▶ Work required: Across the following data, how many lines include the string "undefined"? Reply with the number and nothing more.

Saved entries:
(* ===== verification/Simulation.v ===== *)
(** * The traffic generator's guests

    [features/simulation/actions.ts] and [machine.ts]: what a synthetic guest
    asks of the services and the stages it goes through.  [Math.random] and
    [Date.now] are streams ([random], [clock]) read in order; the answers of
    the services are a function of the calls made so far.  Every [await] and
    every change of the shared state is a step, so that several guests can act
    at once. *)

From Stdlib Require Import QArith Qround.
From S2P Require Import Prelude Json Zod JsString WebTypes WebApi.
From S2P Require Import Session SyntheticGuests Interleave.
Close Scope Q_scope.

(** ** State *)

(** (src/frontend/src/features/simulation/machine.ts:13-19 STAGES) *)
Inductive SimGuestStage : Type := NewStage | ArrivedStage | HotelBookedStage | BeachBookedStage.
(** (src/frontend/src/features/simulation/machine.ts:13-19 STAGES) *)
Definition STAGES : list SimGuestStage :=
  [NewStage; ArrivedStage; HotelBookedStage; BeachBookedStage].

(** (src/frontend/src/features/simulation/machine.ts:21-30 SimGuestState) *)
Inductive SimGuestState : Type :=
  | New
  | Arrived (gate : string)
  | HotelBooked (gate reservationId : string)
  | BeachBooked (gate reservationId activityId : string).

#[global] Instance SimGuestState_eq_dec : EqDecision SimGuestState.
Proof. solve_decision. Defined.

(** The shared state: every guest's stage, the time of the last parrot chat,
    the calls made, and how far the two streams have been read. *)
Record Sim : Type := MkSim {
  guest_states : gmap string SimGuestState;
  lastParrotChatAt : Z;
  calls : list Call;
  draws : nat;
  reads : nat;
}.

Definition set_guest (g : string) (st : SimGuestState) (s : Sim) : Sim :=
  MkSim (<[g := st]> (guest_states s)) (lastParrotChatAt s) (calls s) (draws s) (reads s).

(** (src/frontend/src/features/simulation/actions.ts:18-23 PARROT_QUESTIONS) *)
Definition PARROT_QUESTIONS : list string :=
  ["What should I do first on the island?"; "Can you suggest a beach activity?";
   "What should I know before checking in?"; "What is the resort like this afternoon?"].

(** [a < b] on numbers. *)
Definition less (a b : Q) : bool := negb (Qle_bool b a).

(** [Math.floor(r * n)]. *)
Definition floor_times (r : Q) (n : Z) : Z := Qfloor (r * inject_Z n)%Q.

Definition passport_text (p : GuestPassport) : string :=
  match p with EU => "EU" | non_EU => "non-EU" end.
Definition priority_text (p : GuestPriority) : string :=
  match p with standard => "standard" | fast => "fast" end.

(** (src/frontend/src/features/simulation/actions.ts:35-45 guestToArrivalBody) *)
Definition guestToArrivalBody (g : GuestProfile) : json := JObj
  [("guest_id", JStr (g_id g)); ("name", JStr (g_name g)); ("surname", JStr (g_surname g));
   ("age", JNum (NumZ (g_age g))); ("passport_type", JStr (passport_text (g_passport g)));
   ("priority", JStr (priority_text (g_priority g))); ("disability", JBool (g_disability g))].

(** The body of a reservation request. *)
Record ReservationBody : Type := {
  q_guest_id : string;
  q_room_type : string;
  q_guest_count : Z;
  q_check_in_day : Z;
  q_check_out_day : Z;
}.
Definition reservation_body_json (b : ReservationBody) : json := JObj
  [("guest_id", JStr (q_guest_id b)); ("room_type", JStr (q_room_type b));
   ("guest_count", JNum (NumZ (q_guest_count b)));
   ("check_in_day", JNum (NumZ (q_check_in_day b)));
   ("check_out_day", JNum (NumZ (q_check_out_day b)))].

(** Lookup in a literal record. *)
Definition max_guests (ty : string) : Z :=
  default 0%Z (snd <$> find_first (λ e, bool_decide (e.1 = ty)) ROOM_MAX_GUESTS).

Section simulation.
(** The n-th value of [Math.random], of [Date.now], the simulation day at a
    time, the configured cool-down, and the services. *)
Variable random : nat → Q.
Variable clock : nat → Z.
Variable simulation_day : Z → Z.
Variable parrotChatCooldownMs : Z.
Variable perform : list Call → Call → outcome RequestError json.

(** A synthetic guest never fails with more than an exception that the
    generator logs. *)
Abbreviation run A := (handler Sim () A).
Abbreviation async A := (proc Sim () A).

(** *** Chance and time *)

Definition draw : run Q := λ s,
  (Returned (random (draws s)),
   MkSim (guest_states s) (lastParrotChatAt s) (calls s) (S (draws s)) (reads s)).
Definition now : run Z := λ s,
  (Returned (clock (reads s)),
   MkSim (guest_states s) (lastParrotChatAt s) (calls s) (draws s) (S (reads s))).

(** (src/frontend/src/features/simulation/actions.ts:27-29 randomInt) *)
Definition randomInt (min max : Z) : run Z :=
  let! r := draw in hret (floor_times r (max - min + 1) + min)%Z.

(** [items[i]!]: [undefined] when out of range.
    (src/frontend/src/features/simulation/actions.ts:31-33 sample) *)
Definition sample {A} (items : list A) : run (option A) :=
  let! r := draw in hret (items !! Z.to_nat (floor_times r (Z.of_nat (length items)))).

(** (src/frontend/src/features/simulation/machine.ts:40-42 roll) *)
Definition roll (chance : Q) : run bool := let! r := draw in hret (less r chance).

(** *** Actions *)

(** Sending a request and receiving its answer. *)
Definition call (c : Call) : async (outcome RequestError json) := atomic (λ s,
  (Returned (perform (calls s) c),
   MkSim (guest_states s) (lastParrotChatAt s) (calls s ++ [c]) (draws s) (reads s))).

Definition string_field (k : string) (r : outcome RequestError json) : option string :=
  match r with Returned (JObj d) => opt_string k d | _ => None end.

(** (src/frontend/src/features/simulation/actions.ts:60-67 arrive) *)
Definition arrive (g : GuestProfile) : async (option string) :=
  await! r := call (postArrival (guestToArrivalBody g)) in
  Finished (Returned (string_field "gate" r)).

(** The check of the cool-down and the note of the time are one stretch.
    (src/frontend/src/features/simulation/actions.ts:69-81 askParrot) *)
Definition askParrot (g : GuestProfile) : async () :=
  await! question := atomic (
    let! t := now in
    let! last := hget lastParrotChatAt in
    if (t - last <? parrotChatCooldownMs)%Z then hret None
    else
      do! hmodify (λ s, MkSim (guest_states s) t (calls s) (draws s) (reads s));
      let! q := sample PARROT_QUESTIONS in
      hret (Some (default "undefined" q))) in
  match question with
  | None => Finished (Returned tt)
  | Some q =>
      await! r := call (postChat (JObj [("guest_id", JStr (g_id g)); ("message", JStr q)])) in
      Finished (Returned tt)
  end.

(** (src/frontend/src/features/simulation/actions.ts:47-58 randomReservationBody) *)
Definition randomReservationBody (g : GuestProfile) : run ReservationBody :=
  let! t := now in
  let today := Z.max 0 (simulation_day t) in
  let! ahead := randomInt 0 2 in
  let checkIn := (today + ahead)%Z in
  let! roomType := sample ROOM_TYPES in
  let roomType := default "undefined" roomType in
  let! count := randomInt 1 (max_guests roomType) in
  let! nights := randomInt 1 3 in
  hret {| q_guest_id := g_id g; q_room_type := roomType; q_guest_count := count;
          q_check_in_day := checkIn; q_check_out_day := (checkIn + nights)%Z |}.

(** (src/frontend/src/features/simulation/actions.ts:83-96 bookHotel) *)
Definition bookHotel (g : GuestProfile) : async (option string) :=
  await! body := atomic (randomReservationBody g) in
  await! r := call (postReservation (reservation_body_json body)) in
  match r with
  | Returned _ => Finished (Returned (string_field "id" r))
  | Thrown _ =>
      await! existing := call (getReservationByGuest (g_id g)) in
      Finished (Returned (string_field "id" existing))
  end.

Definition number_positive (n : number) : bool :=
  match n with
  | NumZ z | NumDec z _ => (0 <? z)%Z
  | NumInf negative => negb negative
  | NumNaN => false
  end.

(** [a.remaining > 0]. *)
Definition has_room (a : json) : bool :=
  match jprop "remaining" a with Some (JNum n) => number_positive n | _ => false end.

Definition activities_of (r : outcome RequestError json) : option (list json) :=
  match r with
  | Returned (JObj d) => match jget "activities" d with Some (JArr l) => Some l | _ => None end
  | _ => None
  end.

(** (src/frontend/src/features/simulation/actions.ts:98-113 bookRandomActivity) *)
Definition bookRandomActivity (g : GuestProfile) : async (option string) :=
  await! activities := call getActivities in
  match activities_of activities with
  | None => Finished (Returned None)
  | Some l =>
      let available := filter (λ a, has_room a = true) l in
      if decide (available = []) then Finished (Returned None)
      else
        await! activity := atomic (sample available) in
        match activity with
        | Some (JObj d) =>
            let activityId := default "undefined" (opt_string "activity_id" d) in
            await! r := call (bookActivity activityId (g_id g)) in
            match r with
            | Returned _ => Finished (Returned (Some activityId))
            | Thrown _ => Finished (Returned None)
            end
        | _ => Finished (Returned None)
        end
  end.

(** (src/frontend/src/features/simulation/actions.ts:115-124 cancelBeachActivity) *)
Definition cancelBeachActivity (activityId : string) (g : GuestProfile) : async () :=
  await! r := call (cancelActivity activityId (g_id g)) in Finished (Returned tt).

(** (src/frontend/src/features/simulation/actions.ts:126-134 cancelHotelReservation) *)
Definition cancelHotelReservation (reservationId : string) : async () :=
  await! r := call (cancelReservation reservationId) in Finished (Returned tt).

(** *** The machine *)

Definition setState (g : GuestProfile) (st : SimGuestState) : async () :=
  atomic (hmodify (set_guest (g_id g) st)).

(** [if (s) ...] for a string or [null]. *)
Definition when_truthy (o : option string) (k : string → async ()) : async () :=
  match o with
  | Some s => if truthy s then k s else Finished (Returned tt)
  | None => Finished (Returned tt)
  end.

(** (src/frontend/src/features/simulation/machine.ts:44-49 handleNew) *)
Definition handleNew (g : GuestProfile) : async () :=
  await! gate := arrive g in
  when_truthy gate (λ gate, setState g (Arrived gate)).

(** (src/frontend/src/features/simulation/machine.ts:51-65 handleArrived) *)
Definition handleArrived (g : GuestProfile) (gate : string) : async () :=
  await! b := atomic (roll (4 # 5)) in
  if (b : bool) then
    await! reservationId := bookHotel g in
    when_truthy reservationId (λ reservationId, setState g (HotelBooked gate reservationId))
  else askParrot g.

(** (src/frontend/src/features/simulation/machine.ts:67-89 handleHotelBooked) *)
Definition handleHotelBooked (g : GuestProfile) (gate reservationId : string) : async () :=
  await! action := atomic draw in
  if less action (1 # 4) then
    await! activityId := bookRandomActivity g in
    when_truthy activityId (λ activityId, setState g (BeachBooked gate reservationId activityId))
  else if less action (13 # 20) then askParrot g
  else Finished (Returned tt).

(** (src/frontend/src/features/simulation/machine.ts:91-116 handleBeachBooked) *)
Definition handleBeachBooked (g : GuestProfile) (gate reservationId activityId : string) :
    async () :=
  await! action := atomic draw in
  if less action (1 # 10) then
    await_! cancelBeachActivity activityId g;
    await_! cancelHotelReservation reservationId;
    setState g New
  else if less action (1 # 4) then
    await_! cancelBeachActivity activityId g;
    setState g (HotelBooked gate reservationId)
  else if less action (9 # 20) then askParrot g
  else Finished (Returned tt).

(** (src/frontend/src/features/simulation/machine.ts:118-126 STAGE_HANDLERS) *)
Definition STAGE_HANDLERS (g : GuestProfile) (st : SimGuestState) : async () :=
  match st with
  | New => handleNew g
  | Arrived gate => handleArrived g gate
  | HotelBooked gate reservationId => handleHotelBooked g gate reservationId
  | BeachBooked gate reservationId activityId =>
      handleBeachBooked g gate reservationId activityId
  end.

(** A guest without a state is a [TypeError].
    (src/frontend/src/features/simulation/machine.ts:149-159 runGuestStep) *)
Definition runGuestStep : async () :=
  await! picked := atomic (
    let! g := sample syntheticGuests in
    let! states := hget guest_states in
    hret (g ← g; st ← states !! g_id g; Some (g, st))) in
  match picked with
  | None => Finished (Thrown tt)
  | Some (g, st) => STAGE_HANDLERS g st
  end.
End simulation.

(** (src/frontend/src/features/simulation/machine.ts:128-138 seedState) *)
Definition seedState (stage : SimGuestStage) : SimGuestState :=
  match stage with
  | NewStage => New
  | ArrivedStage => Arrived ""
  | HotelBookedStage | BeachBookedStage => HotelBooked "" ""
  end.

(** (src/frontend/src/features/simulation/machine.ts:140-147 createInitialState) *)
Definition createInitialState : gmap string SimGuestState :=
  list_to_map (imap (λ i g, (g_id g,
    seedState (default NewStage (STAGES !! (i mod length STAGES))))) syntheticGuests).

▶ Exercise output: 4